[Aim of the task] Give the number of lines in this listing that hold "untagged". No other words belong in the reply.

● ● ●

Lemma remembers_zero cfg now : remembers cfg now dispatch_zero.
Proof.
  split; simpl.
  - intros k t H. by rewrite lookup_empty in H.
  - intros d H. by apply not_elem_of_nil in H.
  - intros l d m d' r H. by destruct l.
  - intros d H. by apply not_elem_of_nil in H.
Qed.

Lemma remembers_gc cfg now now' st : now <= now' -> remembers cfg now st ->
  remembers cfg now' {| ds_notified := gcExpired now' (ds_notified st); ds_sent := ds_sent st |}.
Proof.
  intros Hle [He Hp Hs Ha]. split; simpl; [| | exact Hs | exact Ha].
  - intros k t [Hk Ht]%gcExpired_lookup. destruct (He k t Hk) as [Hn Hd]. split; [lia | exact Hd].
  - intros d Hd Hok. destruct (Hp d Hd Hok) as [(t & Hk & Ht) | Hold]; [|right; lia].
    destruct (Z.le_gt_cases (now' - t) dedupTTL) as [Hin|Hout].
    + left. exists t. split; [|done]. by apply gcExpired_lookup.
    + right. lia.
Qed.

(** A list with one more element, seen as two elements of it. *)
Lemma snoc_two {A} (l : list A) x a b c y z : l ++ [x] = a ++ y :: b ++ z :: c ->
  (exists c', l = a ++ y :: b ++ z :: c') \/ z = x /\ y ∈ l.
Proof.
  destruct c as [|w c _] using rev_ind; intros H.
  - right. replace (a ++ y :: b ++ [z]) with ((a ++ y :: b) ++ [z]) in H by by rewrite <- app_assoc.
    apply app_inj_tail in H as [-> ->]. split; [done|]. set_solver.
  - left. exists c. replace (a ++ y :: b ++ z :: c ++ [w]) with ((a ++ y :: b ++ z :: c) ++ [w]) in H.
    + by apply app_inj_tail in H as [-> _].
    + rewrite <- app_assoc. simpl. by rewrite <- app_assoc.
Qed.

Lemma send_shape now sent s f : let d := send now sent s f in dl_At d = now /\ dl_Sub d = s /\ dl_Finding d = f.
Proof. unfold send. by destruct (renderBody s f). Qed.
(* ===== verification/Findings.v ===== *)
(** * internal/report/findings.go: one fact, one finding

    Outlier findings, the removal of findings that restate a fact, the order and
    identity of the list, and the health rows read from it. *)

From Stdlib Require Import ZArith Lia String Ascii Sorting.Sorted.
From stdpp Require Import base gmap strings list sets.
From S2P Require Import Prelude Float64 Text Data Fingerprint Fields Observe Format Score ClusterScore Rules.

Local Open Scope nat_scope.

Definition pairwiseFleetLimit : nat := 20.
Definition maxAffected : nat := 10.

(** whatif.go [WhatIfRefusal]. *)
Definition WhatIfRefusal (scanner field : string) : string :=
  match setProjections !! scanner with
  | Some p =>
      if String.eqb (sp_To p) field && negb (bool_decide (is_Some (sp_Build p)))
      then (scanner ++ "/" ++ field ++ " is derived from the " ++ sp_From p
            ++ " list, so projecting a fix would mean inventing entries in it.")%string
      else ""
  | None => ""
  end.

(** outlier.go [OutlierResult.Basis]. *)
Definition Basis (o : OutlierResult) : NormBasis := {|
  nb_Scope := or_Scope o; nb_Field := or_Field o; nb_Kind := or_Kind o; nb_Median := or_Median o;
  nb_MAD := or_MAD o; nb_Mode := or_Mode o; nb_ModeShare := or_ModeShare o; nb_Consensus := or_Consensus o;
  nb_Missing := or_Missing o; nb_SampleSize := or_SampleSize o; nb_Threshold := or_Threshold o;
  nb_Value := or_Value o; nb_Z := or_Z o; nb_LimitedSample := or_LimitedSample o; nb_Exact := or_Exact o;
  nb_NoWhatIf := WhatIfRefusal (or_Scanner o) (or_Field o) |}.

(** brief.go [scopeNoun]. *)
Definition scopeNoun (scope : string) : string :=
  if String.eqb scope NormScopeFleet then "the fleet" else ("cohort " ++ quote scope)%string.

Definition normSentence (cluster : string) (n : NormBasis) : string :=
  let scope := scopeNoun (nb_Scope n) in
  (if String.eqb (nb_Kind n) NormKindNumeric && nb_Exact n then
     nb_Field n ++ " is " ++ nb_Value n ++ " on " ++ cluster ++ ", where "
     ++ exactNormPhrase (nb_ModeShare n) (nb_SampleSize n) (formatNum (nb_Median n)) scope ++ "."
   else if String.eqb (nb_Kind n) NormKindNumeric then
     nb_Field n ++ " is " ++ nb_Value n ++ " on " ++ cluster ++ ", against a median of " ++ formatNum (nb_Median n)
     ++ " across " ++ num_of (nb_SampleSize n) ++ " clusters in " ++ scope ++ "."
   else if String.eqb (nb_Kind n) NormKindString then
     nb_Field n ++ " is " ++ quote (nb_Value n) ++ " on " ++ cluster ++ ", against " ++ quote (nb_Mode n) ++ " held by "
     ++ show_fixed 0 (f_mul (nb_ModeShare n) (f_of_Z 100)) ++ "% of " ++ scope ++ "."
   else if String.eqb (nb_Kind n) NormKindSet then
     nb_Field n ++ " on " ++ cluster ++ " lacks " ++ num_of (length (nb_Missing n)) ++ " of the "
     ++ num_of (length (nb_Consensus n)) ++ " members " ++ scope ++ " holds in common."
   else "")%string.

Definition outlierTitle (o : OutlierResult) (better norm : string) : string :=
  (if or_Favorable o then or_Cluster o ++ " is better than " ++ better ++ " on " ++ or_Field o
   else or_Cluster o ++ " deviates from " ++ norm ++ " on " ++ or_Field o)%string.

Definition favorableNote (o : OutlierResult) : string :=
  if negb (or_Favorable o) then ""
  else
    let better := if bool_decide (lookupPolarity (or_Scanner o) (or_Field o) = DownIsBad) then "Higher"%string else "Lower"%string in
    (" " ++ better ++ " is better for this field, so this is not a regression. If the cluster differs by design, tag it into a cohort.")%string.

Definition label_of (scanner : string) : string := default "" (assoc scanner scannerLabels).

Definition outlier_finding (r : Report) (o : OutlierResult) (cohort : bool) (title desc remScope : string) : Finding := {|
  fi_Title := title; fi_Description := (desc ++ runNote r (or_Scanner o) (or_Cluster o))%string;
  fi_Severity := or_Severity o; fi_Cluster := or_Cluster o; fi_Scanner := or_Scanner o;
  fi_Rule := outlierRule (or_Scanner o) (or_Field o) cohort; fi_Fingerprint := ""; fi_Acked := false;
  fi_Affected := [or_Field o]; fi_Remediation := Some (normRemediation o remScope); fi_Norm := Some (Basis o);
  fi_Marks := [] |}.

Definition outlierFindings (r : Report) : list Finding :=
  map (fun o => outlier_finding r o false (outlierTitle o "the fleet norm" "fleet norm")
      (or_Cluster o ++ " reports " ++ or_Field o ++ "=" ++ or_Value o ++ " while the fleet norm is " ++ or_FleetNorm o
       ++ " (scanner: " ++ label_of (or_Scanner o) ++ ")." ++ favorableNote o)%string NormScopeFleet)
    (List.filter (fun o => String.eqb (or_ExplainedBy o) "") (rp_Outliers r)).

(** The key is the three strings joined by null bytes; names hold none. *)
Definition outlierKey (o : OutlierResult) : string * string * string := (or_Cluster o, or_Field o, or_Scanner o).

Definition cohortOutlierFindings (r : Report) : list Finding :=
  let fleet : gset (string * string * string) := list_to_set (map outlierKey (rp_Outliers r)) in
  flat_map (fun c =>
    map (fun o => outlier_finding r o true (outlierTitle o "its cohort norm" "its cohort")
        ("Within cohort " ++ quote (cs_Name c) ++ ", " ++ or_Cluster o ++ " reports " ++ or_Field o ++ "=" ++ or_Value o
         ++ " while the cohort norm is " ++ or_FleetNorm o ++ " (scanner: " ++ label_of (or_Scanner o) ++ ")."
         ++ favorableNote o)%string ("cohort " ++ quote (cs_Name c))%string)
      (List.filter (fun o => negb (bool_decide (outlierKey o ∈ fleet))) (cs_Outliers c))) (rp_Cohorts r).

Definition finding_rank_cmp : Finding -> Finding -> comparison :=
  cmp_rev (cmp_on (fun f => SeverityRank (fi_Severity f)) Nat.compare).

Definition sortFindings (fs : list Finding) : list Finding := isort (less_of finding_rank_cmp) fs.

(** ** dropRedundant *)

Definition scopeMembers (r : Report) : gmap string (list string) :=
  fold_left (fun m c => <[cs_Name c := cs_Clusters c]> m) (rp_Cohorts r) {[NormScopeFleet := rp_Clusters r]}.

(** The tables the first pass builds: the first absolute finding per cluster and
    rule, the clusters each rule fired on, the last norm finding per cluster and
    field, and the scopes it was measured in. *)
Record factTables := {
  ft_absolute : gmap (string * string) nat;
  ft_firedOn : gmap string (list string);
  ft_norm : gmap (string * string * string) nat;
  ft_normIn : gset (string * string * string * string)
}.
(** The auto cohorts of the result, up to the order of members. *)
Lemma autos_of order profiles opts :
  let untagged := snd (splitByTag profiles) in
  let opts' := {| MinClusters := or_default (MinClusters opts) defaultMinClusters;
                  MinCohortSize := or_default (MinCohortSize opts) defaultMinCohortSize;
                  MaxCohorts := or_default (MaxCohorts opts) defaultMaxCohorts |} in
  let sizes cs := map (fun c => length (co_Clusters c)) cs in
  let autos := List.filter is_auto (Assign order profiles opts) in
  autos = [] \/ sizes autos ≡ₚ sizes (autoCohorts order untagged opts').
Proof.
  intros untagged opts' sizes autos.
  assert (forall cs, sizes (List.filter is_auto (finalize cs)) ≡ₚ sizes (List.filter is_auto cs)) as Hfin.
  { intros cs. unfold finalize, sizes. rewrite (Permutation_map _ (Permutation_filter _ _ _ (isort_perm _ _))).
    rewrite filter_map_comm, map_map. simpl. apply reflexive_eq, map_ext. intros c.
    apply Permutation_length, sort_strings_perm. }
  assert (List.filter is_auto (taggedCohorts (fst (splitByTag profiles))) = []) as Htag.
  { destruct (tagged_keys (fst (splitByTag profiles))) as [_ H]. induction H as [|c l Hc _ IH]; [done|]. simpl.
    unfold is_auto at 1. rewrite Hc. exact IH. }
  assert (forall cs, List.filter is_auto cs = [] -> List.filter is_auto (finalize cs) = []) as Hnil.
  { intros cs H. specialize (Hfin cs). rewrite H in Hfin. apply Permutation_nil_r in Hfin. by apply map_eq_nil in Hfin. }
  unfold autos, Assign. destruct (splitByTag profiles) as [tagged rest] eqn:E. simpl fst in *. cbv zeta.
  change untagged with rest. destruct (_ =? 0); [left; by apply Hnil|].
  destruct (_ <? _); [left; apply Hnil; by rewrite List.filter_app, Htag|]. right.
  rewrite Hfin, List.filter_app, Htag. simpl. unfold autoCohorts. set (ns := nameAutoCohorts _ _).
  replace (List.filter is_auto ns) with ns; [done|]. symmetry. apply forallb_filter_id, forallb_forall.
  intros c Hc. unfold is_auto. pose proof (proj2 (auto_keys (mergeSmallCohorts order (agglomerate rest (MaxCohorts opts')) rest
    (MinCohortSize opts')) rest)) as H. rewrite List.Forall_forall in H. by rewrite (H c Hc).
Qed.

(** ** Properties *)

Module Partition.

(** C34: cohorts partition the fleet: whatever order the runtime ranges in, every
    cluster is a member of exactly one cohort, as often as it is listed; no two
    cohorts share source and name; and a tagged cohort holds exactly the clusters
    that carry its tag. *)
Theorem assign_partition order profiles opts :
  let cohorts := Assign order profiles opts in
  members cohorts ≡ₚ map cp_Name profiles /\
  NoDup (map cohort_key cohorts) /\
  (forall c, c ∈ cohorts -> co_Source c = SourceTagged ->
     co_Clusters c = sort_strings (map cp_Name (List.filter (fun p => String.eqb (cp_Tag p) (co_Name c)) profiles))).
Proof.
  intros cohorts. destruct (assign_shape order profiles opts) as (rest & Hc & Hrest & Hkeys & Hsrc).
  pose proof (tagged_keys (fst (splitByTag profiles))) as [Ht1 Ht2].
  unfold cohorts. rewrite Hc. split_and!.
  - rewrite finalize_members, map_app, concat_app, taggedCohorts_members, Hrest, <- map_app.
    apply Permutation_map, filter_split_perm.
  - rewrite finalize_keys. apply keys_app; [done..|]. intros c d H1 H2 E.
    rewrite List.Forall_forall in Ht2, Hsrc. apply (Hsrc d); [by apply list_elem_of_In|].
    rewrite <- E. by apply Ht2, list_elem_of_In.
  - intros c Hin Hs. unfold finalize in Hin. rewrite isort_elem_of in Hin.
    apply list_elem_of_fmap in Hin as (c0 & -> & Hin).
    cbn [co_Source co_Name co_Clusters] in *. apply elem_of_app in Hin as [Hin|Hin].
    + rewrite (taggedCohorts_of _ _ Hin), tagged_filter; [done|]. by apply taggedCohorts_name.
    + rewrite List.Forall_forall in Hsrc. by destruct (Hsrc c0 ltac:(by apply list_elem_of_In)).
Qed.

● ● ●

[Your response] 4